Claritina notó enseguida que la habitación estaba palpitando
al ritmo de su respiración. Su inspiración estaba acompañada
de una hinchazón de tortuga de la habitación; durante
su exhalación, las paredes describían una parábola
hacia adentro.
Mirando a Amercio recortado del fondo de ese azul latiente, le fue claro
que el ritmo respiratorio que la habitación seguía no
era el suyo, ni el de Amercio por separado, sino el de ambos. Las respiraciones
se les habían coordinado, se habían atado con jugo de
ese azul e iban totalmente arritmados entre sí, marcando el paso
de la habitación.
El disco seguía pronunciando borbotones de calle y los revoques
de las paredes se seguían ampliando. Ahora, además, sus
pulsiones de aire estaban ligadas, amasijadas, indispensables mutuamente
y todas enfundadas de ese azul craquelante y óseo.
Se veían entre sí: la inflación de un pecho hacía
inflar al otro; la descompresión de los pulmones de Claritina
hacía descomprimir los de Amercio. Y así hasta que llegaron
a tener la sensación de juguetes ennoviados por el fabricante
de los plásticos.
La habitación les seguía el ritmo, a su vez. No había
ya nada que diferenciara a alguno de los tres términos azules-caracol
de los demás. Chupar y soltar el aire de ese azul: chuparlo hacia
el adentro tan de ese azul y soltarlo hacia el afuera tan de ese mismo
azul era, evidentemente, la misma acción, la misma palabra trunca,
la misma señal de pare en una calle que termina lejos.

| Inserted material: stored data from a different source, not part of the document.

Lemma scan_number_app (s lit r t : string) :
  scan_number s = Some (lit, r) ->
  r <> EmptyString \/ stops t = true ->
  scan_number (s ++ t) = Some (lit, r ++ t).
Proof.
  unfold scan_number. intros H Hr.
  assert (Hlater : forall a b : string,
             (String.length r <= String.length b)%nat -> b = a ->
             a <> EmptyString \/ stops t = true).
  { intros a b Hle <-. destruct Hr as [Hr|Hr]; [left|now right].
    intros ->. destruct r; [contradiction|cbn in Hle; lia]. }
  destruct s as [|c s0].
  - cbn in H. discriminate.
  - rewrite append_String.
    destruct (is_char "-" c).
    + destruct (scan_int s0) as [[i s2]|] eqn:Ei; [|discriminate].
      destruct (scan_frac s2) as [[f s3]|] eqn:Ef; [|discriminate].
      destruct (scan_exp s3) as [[e s4]|] eqn:Ee; [|discriminate].
      injection H as <- <-.
      pose proof (scan_frac_shorter _ _ _ Ef) as Lf.
      pose proof (scan_exp_shorter _ _ _ Ee) as Le.
      rewrite (scan_int_app s0 i s2 t Ei (Hlater s2 s2 ltac:(lia) eq_refl)).
      rewrite (scan_frac_app s2 f s3 t Ef (Hlater s3 s3 ltac:(lia) eq_refl)).
      now rewrite (scan_exp_app s3 e s4 t Ee Hr).
    + destruct (scan_int (String c s0)) as [[i s2]|] eqn:Ei; [|discriminate].
      destruct (scan_frac s2) as [[f s3]|] eqn:Ef; [|discriminate].
      destruct (scan_exp s3) as [[e s4]|] eqn:Ee; [|discriminate].
      injection H as <- <-.
      pose proof (scan_frac_shorter _ _ _ Ef) as Lf.
      pose proof (scan_exp_shorter _ _ _ Ee) as Le.
      rewrite <- append_String.
      rewrite (scan_int_app _ i s2 t Ei (Hlater s2 s2 ltac:(lia) eq_refl)).
      rewrite (scan_frac_app s2 f s3 t Ef (Hlater s3 s3 ltac:(lia) eq_refl)).
      now rewrite (scan_exp_app s3 e s4 t Ee Hr).
Qed.

Lemma strip_prefix_app (name s r t : string) :
  strip_prefix name s = Some r -> strip_prefix name (s ++ t) = Some (r ++ t).
Proof.
  revert s. induction name as [|n name IH]; intros s H.
  - destruct s; injection H as <-; reflexivity.
  - destruct s as [|c s]; [discriminate H|]. rewrite append_String.
    cbn [strip_prefix] in H |- *.
    destruct (Ascii.eqb n c); [|discriminate H]. now apply IH.
Qed.

Lemma scan_literal_app (name : string) (v w : value) (s r t : string) :
  scan_literal name v s = Some (w, r) ->
  scan_literal name v (s ++ t) = Some (w, r ++ t).
Proof.
  unfold scan_literal. intros H.
  destruct (strip_prefix name s) as [r'|] eqn:E; [|discriminate H].
  injection H as <- <-. now rewrite (strip_prefix_app name s r' t E).
Qed.

(** *** Values *)

Lemma scan_elements_empty (fuel : nat) (d : Z) : scan_elements fuel d EmptyString = None.
Proof. destruct fuel; reflexivity. Qed.

Ltac scan_app_step fuel IHv IHm IHe t H :=
  repeat match type of H with
         | _ => progress cbv zeta in H
         | context [if ?b then _ else _] => let B := fresh "B" in destruct b eqn:B
         | context [match skip_space ?x with _ => _ end] =>
             let E := fresh "E" in
             destruct (skip_space x) eqn:E;
             [try discriminate H|rewrite (skip_space_app x t _ _ E)]
         | context [match scan_string ?a ?b ?c with _ => _ end] =>
             let E := fresh "E" in
             destruct (scan_string a b c) as [[? ?]|] eqn:E;
             [rewrite (scan_string_app _ a b c _ _ t (Nat.le_refl _) E)|try discriminate H]
         | context [match scan_members fuel ?d ?x with _ => _ end] =>
             let E := fresh "E" in
             destruct (scan_members fuel d x) as [[? ?]|] eqn:E;
             [rewrite (IHm d x _ _ t E)|try discriminate H]
         | context [match scan_elements fuel ?d ?x with _ => _ end] =>
             let E := fresh "E" in
             destruct (scan_elements fuel d x) as [[? ?]|] eqn:E;
             [rewrite (IHe d x _ _ t E)|try discriminate H]
         | context [match scan_value fuel ?d ?x with _ => _ end] =>
             let E := fresh "E" in
             destruct (scan_value fuel d x) as [[? ?r1]|] eqn:E;
             [rewrite (IHv d x _ r1 t E)
                by (intros ? _; left; intros ->;
                    rewrite ?scan_elements_empty in H; cbn [skip_space] in H;
                    discriminate H)
             |try discriminate H]
         end;
  try discriminate H;
  try (injection H as <- <-; reflexivity).
Definition ret {A} (a : A) : result A := inr a.
Definition raise {A} (e : exn) : result A := inl e.
Definition bind {A B} (m : result A) (k : A -> result B) : result B :=
  match m with
  | inl e => inl e
  | inr a => k a
  end.

Notation "x <-! m ;; k" := (bind m (fun x => k))
  (at level 100, m at next level, right associativity).

(* ===================================================================== *)
(** * Python string methods *)
(* ===================================================================== *)

Module PyStr.

Definition nl : ascii := ascii_of_nat 10.
Definition NL : string := String nl "".

(** [c.isspace()] on ASCII: TAB..CR, FS..US and the blank. *)
Definition isspace (c : ascii) : bool :=
  let n := nat_of_ascii c in
  ((9 <=? n)%nat && (n <=? 13)%nat) || ((28 <=? n)%nat && (n <=? 32)%nat).

Definition lower_char (c : ascii) : ascii :=
  let n := nat_of_ascii c in
  if ((65 <=? n)%nat && (n <=? 90)%nat) then ascii_of_nat (n + 32) else c.

(** [s.lower()] *)
Fixpoint lower (s : string) : string :=
  match s with
  | EmptyString => EmptyString
  | String c s' => String (lower_char c) (lower s')
  end.

(** [s.lstrip()] *)
Fixpoint lstrip (s : string) : string :=
  match s with
  | EmptyString => EmptyString
  | String c s' => if isspace c then lstrip s' else s
  end.

(** [s.rstrip()] *)
Fixpoint rstrip (s : string) : string :=
  match s with
  | EmptyString => EmptyString
  | String c s' =>
      match rstrip s' with
      | EmptyString => if isspace c then EmptyString else String c EmptyString
      | r => String c r
      end
  end.

(** [s.strip()] *)
Definition strip (s : string) : string := rstrip (lstrip s).

(** [bool(s)]: a string is truthy when it is not empty. *)
Definition truthy (s : string) : bool :=
  match s with
  | EmptyString => false
  | String _ _ => true
  end.

(** [s.startswith(p)] *)
Fixpoint startswith (p s : string) : bool :=
  match p, s with
  | EmptyString, _ => true
  | String _ _, EmptyString => false
  | String a p', String b s' => if Ascii.eqb a b then startswith p' s' else false
  end.

(** [sub in s] *)
Fixpoint contains (sub s : string) : bool :=
  startswith sub s ||
  match s with
  | EmptyString => false
  | String _ s' => contains sub s'
  end.

(** [s[:n]] *)
Fixpoint take (n : nat) (s : string) : string :=
  match n, s with
  | O, _ => EmptyString
  | S _, EmptyString => EmptyString
  | S n', String c s' => String c (take n' s')
  end.

(** [s[n:]] *)
Fixpoint drop (n : nat) (s : string) : string :=
  match n, s with
  | O, _ => s
  | S _, EmptyString => EmptyString
  | S n', String _ s' => drop n' s'
  end.

(** [s.endswith(p)] *)
Definition endswith (p s : string) : bool :=
  (String.length p <=? String.length s)%nat &&
  String.eqb (drop (String.length s - String.length p) s) p.

(** [s.split(c)] for a one-character separator: never the empty list. *)
Fixpoint split_char (sep : ascii) (s : string) : list string :=
  match s with
  | EmptyString => [EmptyString]
  | String c s' =>
      if Ascii.eqb c sep then EmptyString :: split_char sep s'
      else
        match split_char sep s' with
        | h :: t => String c h :: t
        | [] => [String c EmptyString]
        end
  end.

(** [sep.join(l)] *)
Fixpoint join (sep : string) (l : list string) : string :=
  match l with
  | [] => EmptyString
  | [x] => x
  | x :: tl => x ++ sep ++ join sep tl
  end.

(** [s.replace(old, new)]: left to right, occurrences do not overlap.
    [skip] counts the characters of a matched occurrence still to drop. *)
Fixpoint replace_from (old new : string) (skip : nat) (s : string) : string :=
  match s with
  | EmptyString => EmptyString
  | String c s' =>
      match skip with
      | S k => replace_from old new k s'
      | O =>
          if startswith old s
          then new ++ replace_from old new (String.length old - 1) s'
          else String c (replace_from old new O s')
      end
  end.

Definition replace (old new s : string) : string :=
  match old with
  | EmptyString =>
      (* an empty pattern matches before every character and at the end *)
      new ++ String.concat new (map (fun c => String c EmptyString) (list_ascii_of_string s))
          ++ (if truthy s then new else EmptyString)
  | String _ _ => replace_from old new O s
  end.

(** [any(f(x) for x in l)] for a test that cannot raise. *)
Definition any {A} (f : A -> bool) (l : list A) : bool := existsb f l.

End PyStr.

(* ===================================================================== *)
(** * Python text files *)
(* ===================================================================== *)

Module PyFile.
Import PyStr.

Definition cr : ascii := ascii_of_nat 13.

(** What [f.read()] returns for a file opened in text mode with the default
    [newline=None] when the file holds [s]: each of the line endings
    [\r\n], [\r] and [\n] reads as [\n].  On a POSIX system
    [f.write(s)] in text mode stores [s] as it is, so this is also what is
    read back of a text written as [s]. *)
Fixpoint read_text (s : string) : string :=
  match s with
  | EmptyString => EmptyString
  | String c s' =>
      if Ascii.eqb c cr then
        match s' with
        | String c' s'' =>
            if Ascii.eqb c' nl then String nl (read_text s'')
            else String nl (read_text s')
        | EmptyString => String nl EmptyString
        end
      else String c (read_text s')
  end.

End PyFile.

(* ===================================================================== *)
(** * hashlib.sha256 *)
(* ===================================================================== *)

Module Sha256.
Local Open Scope Z_scope.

Exhalando hasta su propia reducción, Amercio y Claritina hacían
desaparecer la habitación. Inspirar hacia la expansión
de ambos cuerpos era explotar las paredes. Dejar de respirar era mantener
todo estable, quieto, calmo y dejar que ese azul hiciera de asesino
serial cometiendo tres crímenes pasionales, uno tras otro.